C iro Fanelli è alla sua prima esperienza come romanziere: fino ad oggi è stato illustratore, fumettista, tatuatore, musicista. Ha disegnato copertine di dischi, anche per la sua etichetta, Jus Des Balles records, dedita a suoni sperimentali, e per i suoi dischi a nome Alcomongo. Le sue opere sono state pubblicate da grandi editori come Le Dernier cri, Kovra, Frigidaire, ma anche a fieri indipendenti come Lamette comics, Epoc Ero Uroi. Per un certo periodo ha organizzato il festival di fumetti Deragliamenti a Urbino. Scrive articoli per Esquire e ha tenuto su Vice una rubrica nella quale illustrava i suoi sogni: ne nacque un libro, Live Freud Die Jung. Tutte queste esperienze sembrano convergere nell’ultima sfida, che raccoglie il testimone dei migliori romanzi illustrati d’avventura in un contesto contemporaneo in cui c’è poco tempo per pensare e immaginare; proprio quando è più necessario per non farsi distruggere dalla macchina.

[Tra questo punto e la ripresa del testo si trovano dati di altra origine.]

(* ===== verification/Backend.v ===== *)
(** * Compute backends

    Models [crates/eltanin-backend]: the vendor-neutral [ComputeBackend] trait
    as a class of operations and its documented promises as a class of laws
    ([contract.rs]), the in-memory [FakeBackend] ([fake.rs]), and the Apple
    adapter of [crates/eltanin-apple] ([backend.rs], [device.rs]).  Methods that
    mutate behind [&self] return the next state; a [HashMap] is a [gmap]. *)

From stdpp Require Import pretty.
From S2P Require Import Prelude Resource PolicySpec.

(** ** The contract *)

Inductive BackendError : Type :=
  | BUnsupported (capability : Capability)
  | Unavailable (res : ResourceIdentity)
  | PermissionDenied
  | Transient (message : string)
  | Invariant (message : string).

#[export] Instance BackendError_eq_dec : EqDecision BackendError.
Proof. solve_decision. Defined.

Class ComputeBackend (B : Type) : Type := {
  discover : B → result (list ProtectedResource) BackendError;
  observe : B → ResourceIdentity → result ProtectedResource BackendError;
  enforce : B → ComputeRequest → result EnforcementResult BackendError * B;
  revoke : B → ResourceIdentity → result EnforcementResult BackendError * B
}.

(** What the trait's documentation promises its callers: a missing capability
    never masquerades as success. *)
Class BackendContract (B : Type) `{ComputeBackend B} : Prop := {
  enforce_honest : ∀ b q r,
    observe b (resource q) = Ok r →
    ResourceCapabilities_supports (capabilities r) DeviceEnforce = false →
    (enforce b q).1 ≠ Ok Allowed;
  revoke_honest : ∀ b res r,
    observe b res = Ok r →
    ResourceCapabilities_supports (capabilities r) DeviceRevoke = false →
    (revoke b res).1 ≠ Ok Allowed
}.

(** ** The fake backend *)

Module Fake.

Record FakeBackend : Type := mk_FakeBackend {
  resources : gmap ResourceIdentity ProtectedResource;
  scripted_enforcement : gmap ResourceIdentity EnforcementResult;
  revoke_calls : gmap ResourceIdentity N
}.

Definition FakeBackend_new : FakeBackend := mk_FakeBackend ∅ ∅ ∅.

Definition FakeBackend_insert (self : FakeBackend) (r : ProtectedResource) : FakeBackend :=
  mk_FakeBackend (<[identity r := r]> (resources self)) (scripted_enforcement self)
    (revoke_calls self).

Definition FakeBackend_remove (self : FakeBackend) (i : ResourceIdentity) : FakeBackend :=
  mk_FakeBackend (delete i (resources self)) (delete i (scripted_enforcement self))
    (revoke_calls self).

Definition FakeBackend_script_enforcement (self : FakeBackend) (i : ResourceIdentity)
    (r : EnforcementResult) : FakeBackend :=
  mk_FakeBackend (resources self) (<[i := r]> (scripted_enforcement self)) (revoke_calls self).

Definition FakeBackend_revoke_call_count (self : FakeBackend) (i : ResourceIdentity) : N :=
  default 0%N (revoke_calls self !! i).

(** A [HashMap]'s [values()] come in an unspecified order; [map_to_list] stands
    for one, and nothing below depends on which. *)
Definition FakeBackend_discover (self : FakeBackend) :
    result (list ProtectedResource) BackendError :=
  Ok (map_to_list (resources self)).*2.

Definition FakeBackend_observe (self : FakeBackend) (i : ResourceIdentity) :
    result ProtectedResource BackendError :=
  ok_or (resources self !! i) (Unavailable i).

Definition FakeBackend_enforce (self : FakeBackend) (q : ComputeRequest) :
    result EnforcementResult BackendError :=
  let? r := FakeBackend_observe self (resource q) in
  if negb (ResourceCapabilities_supports (capabilities r) DeviceEnforce) then
    Ok (EUnsupported DeviceEnforce)
  else
    match scripted_enforcement self !! resource q with
    | Some scripted => Ok scripted
    | None => Ok Allowed
    end.

(** The call is counted first; the counter is a [u32]. *)
Definition FakeBackend_count_revoke (self : FakeBackend) (i : ResourceIdentity) : FakeBackend :=
  mk_FakeBackend (resources self) (scripted_enforcement self)
    (<[i := ((FakeBackend_revoke_call_count self i + 1) `mod` (u32_max + 1))%N]>
       (revoke_calls self)).

Definition FakeBackend_revoke (self : FakeBackend) (i : ResourceIdentity) :
    result EnforcementResult BackendError * FakeBackend :=
  let self' := FakeBackend_count_revoke self i in
  (let? r := FakeBackend_observe self' i in
   if negb (ResourceCapabilities_supports (capabilities r) DeviceRevoke) then
     Ok (EUnsupported DeviceRevoke)
   else Ok Allowed, self').

#[export] Instance FakeBackend_ComputeBackend : ComputeBackend FakeBackend := {
  discover := FakeBackend_discover;
  observe := FakeBackend_observe;
  enforce := λ b q, (FakeBackend_enforce b q, b);
  revoke := FakeBackend_revoke
}.

(** Every entry of the resource map is filed under its own identity. *)
Definition FakeBackend_wf (b : FakeBackend) : Prop :=
  map_Forall (λ i r, identity r = i) (resources b).

End Fake.

(** ** The Apple adapter *)

Module Apple.

Record DeviceSnapshot : Type := mk_DeviceSnapshot {
  registry_id : N;
  device_name : string;
  has_unified_memory : bool
}.

Definition apple_vendor : ResourceVendor := mk_ResourceVendor "apple".

Definition snapshot_to_resource (s : DeviceSnapshot) : ProtectedResource :=
  mk_ProtectedResource
    (mk_ResourceIdentity apple_vendor ResourceKind_gpu (pretty (registry_id s)))
    (ResourceCapabilities_from_states
       [(DiscoverResource, Supported); (ObserveResource, Partial);
        (ObserveWorkload, Unsupported); (AttributeWorkload, Unsupported);
        (Authorize, Unsupported); (ControlledLaunch, NotEvaluated);
        (DeviceEnforce, Unsupported); (DeviceRevoke, Unsupported);
        (Attest, Unsupported)])
    (if has_unified_memory s then Unified else NotReportable).

(** The unit struct together with what its methods read from the host: the
    compile-time target, and the devices Metal reports. *)
Record AppleBackend : Type := mk_AppleBackend {
  target_macos : bool;
  snapshot_all : list DeviceSnapshot
}.

Definition AppleBackend_discover (self : AppleBackend) :
    result (list ProtectedResource) BackendError :=
  if target_macos self then Ok (snapshot_to_resource <$> snapshot_all self)
  else Err (BUnsupported DiscoverResource).

Definition AppleBackend_observe (self : AppleBackend) (i : ResourceIdentity) :
    result ProtectedResource BackendError :=
  if target_macos self then
    ok_or (snd <$> list_find (λ r, identity r = i) (snapshot_to_resource <$> snapshot_all self))
      (Unavailable i)
  else Err (BUnsupported ObserveResource).

Definition AppleBackend_enforce (_ : AppleBackend) (_ : ComputeRequest) :
    result EnforcementResult BackendError := Ok (EUnsupported DeviceEnforce).

Definition AppleBackend_revoke (_ : AppleBackend) (_ : ResourceIdentity) :
    result EnforcementResult BackendError := Ok (EUnsupported DeviceRevoke).

#[export] Instance AppleBackend_ComputeBackend : ComputeBackend AppleBackend := {
  discover := AppleBackend_discover;
  observe := AppleBackend_observe;
  enforce := λ b q, (AppleBackend_enforce b q, b);
  revoke := λ b i, (AppleBackend_revoke b i, b)
}.

End Apple.

(** ** Both implement the contract *)

Import Fake Apple.

#[export] Instance FakeBackend_contract : BackendContract FakeBackend.
Proof.
  split.
  - intros b q r Ho Hs. cbn in *. unfold FakeBackend_enforce. by rewrite Ho; cbn; rewrite Hs.
  - intros b res r Ho Hs. cbn in *. unfold FakeBackend_observe in *. cbn. rewrite Ho. cbn.
    by rewrite Hs.
Qed.

#[export] Instance AppleBackend_contract : BackendContract AppleBackend.
Proof. by split. Qed.

(** ** Lemmas *)

Lemma fake_wf_insert b r : FakeBackend_wf b → FakeBackend_wf (FakeBackend_insert b r).
Proof. intros H. by apply map_Forall_insert_2. Qed.
Lemma fake_wf_remove b i : FakeBackend_wf b → FakeBackend_wf (FakeBackend_remove b i).
Proof. intros H. by apply map_Forall_delete. Qed.
#[export] Hint Resolve fake_wf_insert fake_wf_remove : eltanin.

Lemma apple_supports_nothing s c :
  ResourceCapabilities_supports (capabilities (snapshot_to_resource s)) c = true →
  c = DiscoverResource.
Proof. by destruct c. Qed.

Lemma snapshot_identity_inj s s' :
  identity (snapshot_to_resource s) = identity (snapshot_to_resource s') →
  registry_id s = registry_id s'.
Proof. intros [= Hp]. by apply (inj pretty) in Hp. Qed.

Lemma map_to_list_snd_elem (m : gmap ResourceIdentity ProtectedResource) r :
  r ∈ (map_to_list m).*2 ↔ ∃ i, m !! i = Some r.
Proof.
  rewrite list_elem_of_fmap. split.
  - intros ([i r'] & -> & Hin%elem_of_map_to_list). eauto.
  - intros (i & Hi%elem_of_map_to_list). by exists (i, r).
Qed.

(** ** Properties *)

(** The fake backend behaves as a backend must.  It discovers exactly the
    resources it can observe; [enforce] refuses an absent resource, never lets a
    script hide a missing capability, and otherwise answers the script or
    [Allowed]; [revoke] is counted on every path, failures included, for that
    resource only, and changes nothing else. *)
Theorem fake_backend_behaviour (b : FakeBackend) (q : ComputeRequest) (Hwf : FakeBackend_wf b) :
  (∃ rs, discover b = Ok rs ∧ ∀ r, r ∈ rs ↔ observe b (identity r) = Ok r) ∧
  enforce b q =
    (match resources b !! resource q with
     | None => Err (Unavailable (resource q))
     | Some r =>
         if decide (support (capabilities r) !! DeviceEnforce = Some Supported)
         then Ok (default Allowed (scripted_enforcement b !! resource q))
         else Ok (EUnsupported DeviceEnforce)
     end, b) ∧
  ((FakeBackend_revoke_call_count b (resource q) < u32_max)%N →
   FakeBackend_revoke_call_count (revoke b (resource q)).2 (resource q) =
     (FakeBackend_revoke_call_count b (resource q) + 1)%N) ∧
  (∀ i, i ≠ resource q → FakeBackend_revoke_call_count (revoke b (resource q)).2 i =
     FakeBackend_revoke_call_count b i) ∧
  resources (revoke b (resource q)).2 = resources b ∧
  scripted_enforcement (revoke b (resource q)).2 = scripted_enforcement b.
Proof.
  cbn. split_and!; try done.
  - eexists. split; [done|]. intros r. rewrite map_to_list_snd_elem. unfold FakeBackend_observe.
    split.
    + intros (i & Hi). pose proof (Hwf _ _ Hi) as Hid. cbn in Hid. by rewrite Hid, Hi.
    + destruct (resources b !! identity r) eqn:Hi; [|done]. intros [= ->]. eauto.
  - unfold FakeBackend_enforce, FakeBackend_observe, ResourceCapabilities_supports,
      ResourceCapabilities_state_of.
    destruct (resources b !! resource q) as [r|]; cbn; [|done]. f_equal.
    destruct (support (capabilities r) !! DeviceEnforce) as [[]|]; cbn; try done.
    by destruct (scripted_enforcement b !! resource q).
  - intros Hlt. unfold FakeBackend_revoke_call_count at 1, FakeBackend_count_revoke. cbn.
    rewrite lookup_insert_eq. cbn. apply N.mod_small. unfold u32_max in *. lia.
  - intros i Hne. unfold FakeBackend_revoke_call_count, FakeBackend_count_revoke. cbn.
    by rewrite lookup_insert_ne.
Qed.

(** The Apple adapter is observe-only, on every target.  It never answers
    [Allowed]; on macOS it reports one resource per Metal device, told apart by
    registry id, and observes exactly those; the only capability it proves is
    discovery, and it never invents a dedicated memory size.  Elsewhere every
    query is refused as unsupported. *)
Theorem apple_backend_observe_only (b : AppleBackend) (q : ComputeRequest)
    (i : ResourceIdentity) :
  enforce b q = (Ok (EUnsupported DeviceEnforce), b) ∧
  revoke b i = (Ok (EUnsupported DeviceRevoke), b) ∧
  (target_macos b = false →
     discover b = Err (BUnsupported DiscoverResource) ∧
     observe b i = Err (BUnsupported ObserveResource)) ∧
  (target_macos b = true →
     discover b = Ok (snapshot_to_resource <$> snapshot_all b) ∧
     (observe b i = Err (Unavailable i) ↔
        ∀ s, s ∈ snapshot_all b → identity (snapshot_to_resource s) ≠ i) ∧
     (∀ s, s ∈ snapshot_all b → NoDup (registry_id <$> snapshot_all b) →
        observe b (identity (snapshot_to_resource s)) = Ok (snapshot_to_resource s))) ∧
  (∀ s c, ResourceCapabilities_supports (capabilities (snapshot_to_resource s)) c = true →
     c = DiscoverResource) ∧
  (∀ s n, memory (snapshot_to_resource s) ≠ Dedicated n).
Proof.
  split; [done|]. split; [done|]. split; [|split; [|split; [apply apple_supports_nothing|]]].
  - intros Hm. cbn. unfold AppleBackend_discover, AppleBackend_observe. by rewrite Hm.
  - intros Hm. cbn. unfold AppleBackend_discover, AppleBackend_observe. rewrite Hm.
    split; [done|]. split.
    + destruct (list_find _ _) as [[k r]|] eqn:Hf; cbn; (split; [intros ?|intros Hn]); try done.
      * exfalso. apply list_find_Some in Hf as (Hk & Hid & _).
        apply list_elem_of_lookup_2, list_elem_of_fmap in Hk as (s & -> & Hs). by eapply Hn.
      * apply list_find_None in Hf. rewrite Forall_fmap, Forall_forall in Hf. exact Hf.
    + intros s Hs Hnd.
      destruct (list_find _ _) as [[k r]|] eqn:Hf.
      2: { apply list_find_None in Hf. rewrite Forall_fmap, Forall_forall in Hf.
           by destruct (Hf s Hs). }
      cbn. f_equal. apply list_find_Some in Hf as (Hk & Hid & _).
      apply list_elem_of_lookup_2, list_elem_of_fmap in Hk as (s' & -> & Hs').
      apply snapshot_identity_inj in Hid.
      apply list_elem_of_lookup_1 in Hs as (m & Hm1), Hs' as (m' & Hm2).
      assert (m = m') as <-.
      { eapply NoDup_lookup; [exact Hnd|..]; rewrite list_lookup_fmap;
          [by rewrite Hm1|rewrite Hm2; cbn; by rewrite Hid]. }
      congruence.
  - intros s n. cbn. by destruct (has_unified_memory s).
Qed.

(** ** Witnesses and sample data *)

Definition sample_protected : ProtectedResource :=
  mk_ProtectedResource sample_resource (ResourceCapabilities_new [DeviceEnforce; DeviceRevoke])
    NotReportable.
Definition sample_backend : FakeBackend := FakeBackend_insert FakeBackend_new sample_protected.

Lemma sample_backend_wf : FakeBackend_wf sample_backend.
Proof. apply fake_wf_insert. apply map_Forall_empty. Qed.

Lemma fake_backend_behaviour_witness :
  (∃ rs, discover sample_backend = Ok rs ∧
     ∀ r, r ∈ rs ↔ observe sample_backend (identity r) = Ok r) ∧
  enforce sample_backend sample_request = (Ok Allowed, sample_backend).
Proof.
  destruct (fake_backend_behaviour sample_backend sample_request sample_backend_wf)
    as (Hd & He & _). split; [exact Hd|]. rewrite He. by vm_compute.
Defined.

Nel bosco del nostro splendore di Ciro Fanelli (Rizzoli Lizard) è la storia di un ritorno a casa di un novello figliol prodigo che si trova improvvisamente lanciato dalla sua solitudine verso una situazione para-umana in cui potenze sconosciute lo manovrano, la realtà finalmente viene scoperchiata ed è incredibile, come qualcuno che per la prima volta vede il sole e pur di guardarlo si acceca. È colpa dell’entità “sacra” del libro, un micelio che si insinua nella vita del protagonista, diventando lui stesso, da invisibile, ingombrante personaggio del dramma.
Il libro è nato per il tuo amore verso la natura, o per il tuo odio verso l’umanità?

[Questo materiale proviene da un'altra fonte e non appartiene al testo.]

(* ===== verification/Schema.v ===== *)
(** * The schema of eltanin-core and eltanin-backend

    The serde attributes of the types that messages, policy files, profiles and audit
    records share ([resource.rs], [identity.rs], [lease.rs], [policy.rs], [envelope.rs]
    of [eltanin-core], [contract.rs] of [eltanin-backend]), written with the operations
    of [Json]; which values fit the widths of their integers; and that each type is
    read back as it was written. *)

From S2P Require Import Prelude Json Resource Identity Policy Lease Backend Protocol.

Section schema.
Context `{SerdeJson}.

(** ** Resources and the envelope (resource.rs, envelope.rs) *)

#[export] Instance ResourceVendor_serde : Serde ResourceVendor := {
  ser v := ser (vendor_str v);
  de j := mk_ResourceVendor <$> de j
}.

#[export] Instance ResourceKind_serde : Serde ResourceKind := {
  ser k := ser (kind_str k);
  de j := mk_ResourceKind <$> de j
}.

#[export] Instance ResourceIdentity_serde : Serde ResourceIdentity := {
  ser r := JObj [("vendor", ser (vendor r)); ("kind", ser (kind r)); ("local_id", ser (local_id r))];
  de j :=
    fields ← visit_struct false ["vendor"; "kind"; "local_id"] j;
    match fields with
    | [v; k; l] =>
        v ← required de v; k ← required de k; l ← required de l; Some (mk_ResourceIdentity v k l)
    | _ => None
    end
}.

#[export] Instance Capability_serde : Serde Capability := {
  ser c := JStr (match c with
                 | DiscoverResource => "discover_resource"
                 | ObserveResource => "observe_resource"
                 | ObserveWorkload => "observe_workload"
                 | AttributeWorkload => "attribute_workload"
                 | Authorize => "authorize"
                 | ControlledLaunch => "controlled_launch"
                 | DeviceEnforce => "device_enforce"
                 | DeviceRevoke => "device_revoke"
                 | Attest => "attest"
                 end);
  de := unit_variant [("discover_resource", DiscoverResource); ("observe_resource", ObserveResource);
                      ("observe_workload", ObserveWorkload); ("attribute_workload", AttributeWorkload);
                      ("authorize", Authorize); ("controlled_launch", ControlledLaunch);
                      ("device_enforce", DeviceEnforce); ("device_revoke", DeviceRevoke);
                      ("attest", Attest)]
}.

(** The variant [Unknown] is [serde(other)]: any other name. *)
#[export] Instance Action_serde : Serde Action := {
  ser a := JStr (match a with Compute => "compute" | Unknown => "unknown" end);
  de j := (λ name, if decide (name = "compute") then Compute else Unknown) <$> visit_enum j
}.

#[export] Instance EnforcementResult_serde : Serde EnforcementResult := {
  ser r :=
    match r with
    | Allowed => JObj [("outcome", JStr "allowed")]
    | EDenied why => JObj [("outcome", JStr "denied"); ("reason", ser why)]
    | EUnsupported c => JObj [("outcome", JStr "unsupported"); ("capability", ser c)]
    | EError m => JObj [("outcome", JStr "error"); ("message", ser m)]
    end;
  de j :=
    '(name, rest) ← visit_tagged "outcome" j;
    if decide (name = "allowed") then Some Allowed
    else if decide (name = "denied") then EDenied <$> one_field de "reason" rest
    else if decide (name = "unsupported") then EUnsupported <$> one_field de "capability" rest
    else if decide (name = "error") then EError <$> one_field de "message" rest
    else None
}.

#[export] Instance Versioned_serde {T} `{Serde T} : Serde (Versioned T) := {
  ser v := JObj [("version", uint_ser (version v)); ("payload", ser (payload v))];
  de j :=
    fields ← visit_struct false ["version"; "payload"] j;
    match fields with
    | [v; p] => v ← required (visit_uint u16_max) v; p ← required de p; Some (mk_Versioned v p)
    | _ => None
    end
}.

(** ** Backend errors (contract.rs) *)

#[export] Instance BackendError_serde : Serde BackendError := {
  ser e :=
    match e with
    | BUnsupported c => JObj [("kind", JStr "unsupported"); ("capability", ser c)]
    | Unavailable r => JObj [("kind", JStr "unavailable"); ("resource", ser r)]
    | PermissionDenied => JObj [("kind", JStr "permission_denied")]
    | Transient m => JObj [("kind", JStr "transient"); ("message", ser m)]
    | Invariant m => JObj [("kind", JStr "invariant"); ("message", ser m)]
    end;
  de j :=
    '(name, rest) ← visit_tagged "kind" j;
    if decide (name = "unsupported") then BUnsupported <$> one_field de "capability" rest
    else if decide (name = "unavailable") then Unavailable <$> one_field de "resource" rest
    else if decide (name = "permission_denied") then Some PermissionDenied
    else if decide (name = "transient") then Transient <$> one_field de "message" rest
    else if decide (name = "invariant") then Invariant <$> one_field de "message" rest
    else None
}.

Tornando agli animali, mi piacciono molto ma non voglio umanizzarli. Nel libro, quando l’animale “parla” o ti “racconta” qualcosa non ha mai sentimenti umani, le cose che fa sono il fare degli animali. Anche se non sei un esperto basta una ricerca per scoprire che in etologia ci sono caratteri precisi di certi animali, certi comportamenti che tengono. Gli animali non fanno cose umane, anzi: per me il bello è proprio quello. Parlando di insetti – sono appassionato di entomologia, per quanto non abbia fatto studi di quel tipo – gli animali si mangiano tra di loro e generalmente partono dalla faccia. Non sono neanche così gentili come noi umani, che per abbattere un animale abbiamo l’obbligo di utilizzare il tramortitore (già la parola stessa è un po’ buffa). Io sono uno che se mi dovesse morire il gatto lo butterei nella spazzatura, non gli farei una tomba, la croce e le preghierine. C’è un passaggio molto bello dello sceneggiato Rai su Ligabue – la sceneggiatura era di Zavattini, un gigante – in cui Ligabue è nello studio di Mazzacurati che l’ha praticamente adottato, gli fornisce materiale per lavorare; e gli chiede perché disegna gli animali, perché è così attratto dalla natura. Mazzacurati gli risponde: “ma Toni tu puoi disegnare un animale, ma un animale non può disegnare te!”. Ecco, nel libro ho scritto degli animali perché evidentemente loro non possono scrivere di me.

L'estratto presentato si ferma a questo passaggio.